-- INPUT DATA follows --

Lemma new_mask_nonneg hw ss : forall mask, 0 <= mask ->
  0 <= fold_left (fun mask s => if configured hw s then Z.lor mask (bit s) else mask) ss mask.
Proof.
  induction ss as [|s ss IH]; intros mask Hz; cbn [fold_left]; [done|]. apply IH.
  destruct (configured hw s); [|done]. apply Z.lor_nonneg. split; [done|].
  unfold bit. apply Z.shiftl_nonneg. lia.
Qed.

Lemma new_ok hw i offset : in_quiet i -> in_settled i -> dev_ok (SensorDevice_new hw i offset).
Proof.
  intros Hq Hi. exists []. split_and!.
  - unfold SensorDevice_new. cbn [mPhysicalModel].
    apply target_ok; [|done|done]. apply target_ok; [|done|done]. by apply PhysicalModel0_ok.
  - apply ids_begun_target.
  - intros s. by left.
  - split.
    + by apply new_mask_nonneg.
    + intros n Hn. destruct (Z.lt_ge_cases n 0); [by rewrite Z.testbit_neg_r in Hn|].
      cbn [SensorDevice_new mEnabledMask mSensors] in Hn |- *. rewrite new_mask in Hn by done.
      rewrite Z.testbit_0_l in Hn. cbn [orb] in Hn. apply existsb_exists in Hn as (s & _ & Hs).
      apply andb_true_iff in Hs as [Hc ->%Z.eqb_eq]. by exists s.
  - done.
Qed.

Definition reachable (d : SensorDevice (I := I) (F := F)) : Prop :=
  exists hw i offset, in_quiet i /\ in_settled i /\
    rtc (sensor_step hinge fmt_g SimpleAtoi32 SimpleAtoi64) (SensorDevice_new hw i offset) d.

Lemma dev_ok_now d : dev_ok d -> 0 <= device_now d.
Proof. intros (log & Hm & _). apply Hm. Qed.

Lemma reachable_dev_ok d : reachable d -> dev_ok d.
Proof.
  intros (hw & i & offset & Hq & Hi & Hs). pose proof (new_ok hw i offset Hq Hi) as Hnew.
  induction Hs as [|d1 d2 d3 Hs _ IH]; [done|]. by apply IH, (sensor_step_ok d1).
Qed.

End lemmas.

(** ** Totality *)

Section total.
Context {I F : Type} `{Floats F} `{Inertial I F} `{!InertialLaws I F}.
Context (hinge : nat -> F) (fmt_g : F -> bytes).
Context (SimpleAtoi32 SimpleAtoi64 : bytes -> bool * Z).
Implicit Types (d : SensorDevice (I := I) (F := F)).
#[local] Opaque all_sensors.

(** [%g] prints at most 13 characters of a number. *)
Hypothesis fmt_short : forall x, is_bytes (fmt_g x) /\ zlen (fmt_g x) <= 16.

Definition ids_below (b : Z) (m : PhysicalModel (I := I) (F := F)) : Prop :=
  forall s, 0 <= mMeasurementId m s < b.

Lemma str_bytes s : is_bytes (str s).
Proof.
  unfold str. apply Forall_fmap, Forall_forall. intros c _. unfold is_byte. cbn.
  pose proof (Ascii.N_ascii_bounded c). lia.
Qed.

Lemma components_length v : zlen (components (F := F) v) <= 4.
Proof. destruct v; unfold zlen; cbn; lia. Qed.

Lemma texts_length (l : list F) : zlen (flat_map (fun x => str ":" ++ fmt_g x) l) <= 17 * zlen l.
Proof.
  induction l as [|x l IH]; [done|]. cbn [flat_map]. rewrite !zlen_app, zlen_cons.
  change (zlen (str ":")) with 1. destruct (fmt_short x). lia.
Qed.

Lemma texts_bytes (l : list F) : is_bytes (flat_map (fun x => str ":" ++ fmt_g x) l).
Proof.
  induction l as [|x l IH]; [constructor|]. cbn [flat_map]. repeat apply Forall_app_2;
    [apply str_bytes|apply fmt_short|done].
Qed.

Lemma format_name_length s : zlen (format_name s) <= 25.
Proof. destruct s; by vm_compute. Qed.

Lemma format_name_bytes s : is_bytes (format_name s).
Proof. destruct s; apply str_bytes. Qed.

Lemma measurement_text_length s v id :
  0 <= id < 10 ^ 18 -> 1 <= zlen (measurement_text fmt_g s v id) < 128.
Proof.
  intros Hid. unfold measurement_text. rewrite !zlen_app. change (zlen (str ":")) with 1.
  pose proof (format_name_length s). pose proof (texts_length (components v)).
  pose proof (components_length v). pose proof (to_string_digits id 18 Hid).
  pose proof (zlen_nonneg (format_name s)). pose proof (zlen_nonneg (to_string id)).
  pose proof (zlen_nonneg (flat_map (fun x => str ":" ++ fmt_g x) (components v))). lia.
Qed.

Lemma measurement_text_bytes s v id : is_bytes (measurement_text fmt_g s v id).
Proof.
  unfold measurement_text. repeat apply Forall_app_2;
    [apply format_name_bytes|apply texts_bytes|apply str_bytes|apply to_string_bytes].
Qed.

Lemma ids_below_get b s m :
  ids_below b m -> let '(id, _, m') := getSensorValue hinge s m in 0 <= id < b + 1 /\ ids_below (b + 1) m'.
Proof.
  intros Hb. pose proof (getSensorValue_cases hinge s m) as Hc.
  destruct (getSensorValue hinge s m) as [[id v] m'].
  destruct Hc as [(_ & -> & ->)|(_ & _ & _ & -> & Eid & _)].
  - split; [specialize (Hb s); lia|]. intros k. specialize (Hb k). lia.
  - split; [specialize (Hb s); lia|]. intros k. rewrite Eid. destruct (decide (s = k)) as [->|].
    + rewrite fn_lookup_insert. specialize (Hb k). lia.
    + rewrite fn_lookup_insert_ne by done. specialize (Hb k). lia.
Qed.

Lemma ids_below_time b t m : ids_below b m -> ids_below (b + 1) (setCurrentTime t m).2.
Proof.
  intros Hb s. destruct (setCurrentTime_cases t m) as (_ & _ & _ & _ & _ & Hc). specialize (Hb s).
  destruct (_ && _); [destruct Hc as [_ ->]|destruct Hc as [_ ->]]; lia.
Qed.

Lemma report_total ss : forall d,
  ids_below (10 ^ 18 - zlen ss) (mPhysicalModel d) -> is_Some (report hinge fmt_g ss d).
Proof.
  induction ss as [|s ss IH]; intros d Hb; cbn [report]; [by eexists|]. rewrite zlen_cons in Hb.
  destruct (enabled s d); [|apply IH; intros k; specialize (Hb k); pose proof (zlen_nonneg ss); lia].
  unfold serializeSensorValue. pose proof (ids_below_get _ s _ Hb) as Hg.
  destruct (getSensorValue hinge s (mPhysicalModel d)) as [[id v] m]. destruct Hg as [Hid Hm].
  assert (forall d1, mPhysicalModel d1 = m -> is_Some (report hinge fmt_g ss d1)) as Hrest.
  { intros d1 E. apply IH. rewrite E. intros k. specialize (Hm k). lia. }
  assert (forall d1, mPhysicalModel d1 = m ->
    is_Some (r ← report hinge fmt_g ss d1; Some ((serialized d1 s).2 :: r.1, r.2))) as Hgo.
  { intros d1 E. destruct (Hrest d1 E) as [r ->]. by eexists. }
  destruct (id =? (serialized (with_model m d) s).1); [by apply Hgo|].
  pose proof (zlen_nonneg ss). rewrite (proj2 (Z.ltb_lt _ _)); [by apply Hgo|].
  apply measurement_text_length. lia.
Qed.

Lemma fresh_sendable ss mask : forall m,
  ids_below (10 ^ 18 - zlen ss) m -> Forall sendable (fresh hinge fmt_g ss mask m).1.
Proof.
  induction ss as [|s ss IH]; intros m Hb; cbn [fresh]; [constructor|]. rewrite zlen_cons in Hb.
  pose proof (zlen_nonneg ss).
  destruct (negb _); [|apply IH; intros k; specialize (Hb k); lia].
  pose proof (ids_below_get _ s _ Hb) as Hg.
  destruct (getSensorValue hinge s m) as [[id v] m']. destruct Hg as [Hid Hm].
  assert (Forall sendable (fresh hinge fmt_g ss mask m').1) as Hr.
  { apply IH. intros k. specialize (Hm k). lia. }
  destruct (fresh hinge fmt_g ss mask m') as [out m'']. constructor; [|exact Hr].
  pose proof (measurement_text_length s v id ltac:(lia)). split.
  - apply sanitize_bytes, measurement_text_bytes.
  - rewrite sanitize_length. lia.
Qed.

Lemma quot_range n : 0 <= n < 2 ^ 63 -> - 2 ^ 63 <= Z.quot n 1000 < 2 ^ 63.
Proof. intros Hn. rewrite Z.quot_div_nonneg by lia. Z.to_euclidean_division_equations. lia. Qed.

Lemma line_length name n :
  zlen name <= 11 -> - 2 ^ 63 <= n < 2 ^ 63 -> zlen (name ++ to_string n) < 64.
Proof. intros Hn Hz. rewrite zlen_app. pose proof (to_string_int64 n Hz). lia. Qed.

Lemma line_sendable name n :
  0 < zlen (str name) <= 11 -> - 2 ^ 63 <= n < 2 ^ 63 -> sendable (str name ++ to_string n).
Proof.
  intros Hn Hz. pose proof (line_length (str name) n (proj2 Hn) Hz). split.
  - apply Forall_app_2; [apply str_bytes|apply to_string_bytes].
  - rewrite zlen_app in *. pose proof (zlen_nonneg (to_string n)). lia.
Qed.

Lemma tick_total now d :
  ids_below (10 ^ 18 - 20) (mPhysicalModel d) -> 0 <= now < 2 ^ 63 ->
  - 2 ^ 63 <= now + mTimeOffsetNs d < 2 ^ 63 -> is_Some (tick hinge fmt_g now d).
Proof.
  intros Hb Hnow Hs. unfold tick.
  set (d0 := with_model (setCurrentTime now (mPhysicalModel d)).2 d).
  assert (ids_below (10 ^ 18 - zlen all_sensors) (mPhysicalModel d0)) as Hb0.
  { intros k. pose proof (ids_below_time _ now _ Hb k) as Hk. cbn. change (zlen all_sensors) with 18. lia. }
  destruct (report_total _ _ Hb0) as [[out d1] ->]. cbn [mbind option_bind fst snd].
  change (mTimeOffsetNs d0) with (mTimeOffsetNs d). unfold int64.
  rewrite (proj2 (Z.leb_le _ _)), (proj2 (Z.ltb_lt (now + _) _)) by lia. cbn [andb mbind option_bind].
  cbn [existsb]. rewrite !(proj2 (Z.leb_gt 64 _)).
  - cbn [orb]. destruct (mEnabledMask d1 =? 0); by eexists.
  - apply line_length; [done|]. by apply quot_range.
  - by apply line_length.
Qed.

End total.

(** ** Properties *)

Section properties.
Context {I F : Type} `{Floats F} `{Inertial I F} `{!InertialLaws I F}.
Context (hinge : nat -> F) (fmt_g : F -> bytes).
Context (SimpleAtoi32 SimpleAtoi64 : bytes -> bool * Z).
Implicit Types (d : SensorDevice (I := I) (F := F)).
#[local] Opaque all_sensors.

Lemma tick_mask now d out d' k :
  dev_ok hinge fmt_g d -> device_now d <= now < 2 ^ 63 -> tick hinge fmt_g now d = Some (out, d') ->
  enabled k d' = enabled k d.
Proof.
  intros Hd Hn E. destruct (tick_spec hinge fmt_g now d out d' Hd Hn E) as (_ & Em & _).
  unfold enabled. by rewrite Em.
Qed.

Lemma set_message s flag now d :
  (forall c, c ∈ flag -> c <> 58) ->
  onReceive hinge fmt_g SimpleAtoi32 SimpleAtoi64 (str "set:" ++ sensor_name s ++ 58 :: flag) now d =
  if mSensors d s then
    tick hinge fmt_g now
      (with_mask (if bytes_eqb flag (str "1") then Z.lor (mEnabledMask d) (bit s)
                  else Z.ldiff (mEnabledMask d) (bit s)) d)
  else Some ([], d).
Proof.
  intros Hf.
  assert (forall p, str_split 58 (p ++ 58 :: flag) = str_split 58 p ++ [flag]) as Hsplit.
  { assert (str_split 58 flag = [flag]) as Hflag.
    { clear -Hf. induction flag as [|c flag IH]; [done|]. cbn [str_split].
      rewrite (proj2 (Z.eqb_neq _ _)) by (apply Hf; left). rewrite IH; [done|].
      intros x Hx. apply Hf. by right. }
    induction p as [|c p IH]; cbn [app str_split].
    - by rewrite Z.eqb_refl, Hflag.
    - rewrite IH. destruct (c =? 58); [done|].
      destruct (str_split 58 p) eqn:Ep; [|done]. exfalso. clear -Ep. destruct p as [|x p]; [done|].
      cbn in Ep. destruct (x =? 58); [done|]. by destruct (str_split 58 p). }
  assert (str_split 58 (sensor_name s) = [sensor_name s]) as Hname by (by destruct s).
  assert (sensorIdFromName (sensor_name s) = Some s) as Hid by (by destruct s).
  unfold onReceive.
  assert (forall w, w ∈ [str "list-sensors"; str "wake"] ->
    bytes_eqb (str "set:" ++ sensor_name s ++ 58 :: flag) w = false) as Hne.
  { intros w Hw. repeat (apply elem_of_cons in Hw; destruct Hw as [->|Hw]; [done|]). by apply elem_of_nil in Hw. }
  rewrite !Hne by set_solver.
  change (strip_prefix (str "set-delay:") (str "set:" ++ sensor_name s ++ 58 :: flag)) with (@None bytes).
  rewrite strip_prefix_app, Hsplit, Hname. cbn [app]. by rewrite Hid.
Qed.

-- INPUT DATA concluded --

(HOW TO COMPLETE THIS TASK):
For the lines from the one containing "rewrite !Hne by set_solver." through the end of the listing above, output each exactly and leave out the rest.

(EXERCISE RESPONSE):
  rewrite !Hne by set_solver.
  change (strip_prefix (str "set-delay:") (str "set:" ++ sensor_name s ++ 58 :: flag)) with (@None bytes).
  rewrite strip_prefix_app, Hsplit, Hname. cbn [app]. by rewrite Hid.
Qed.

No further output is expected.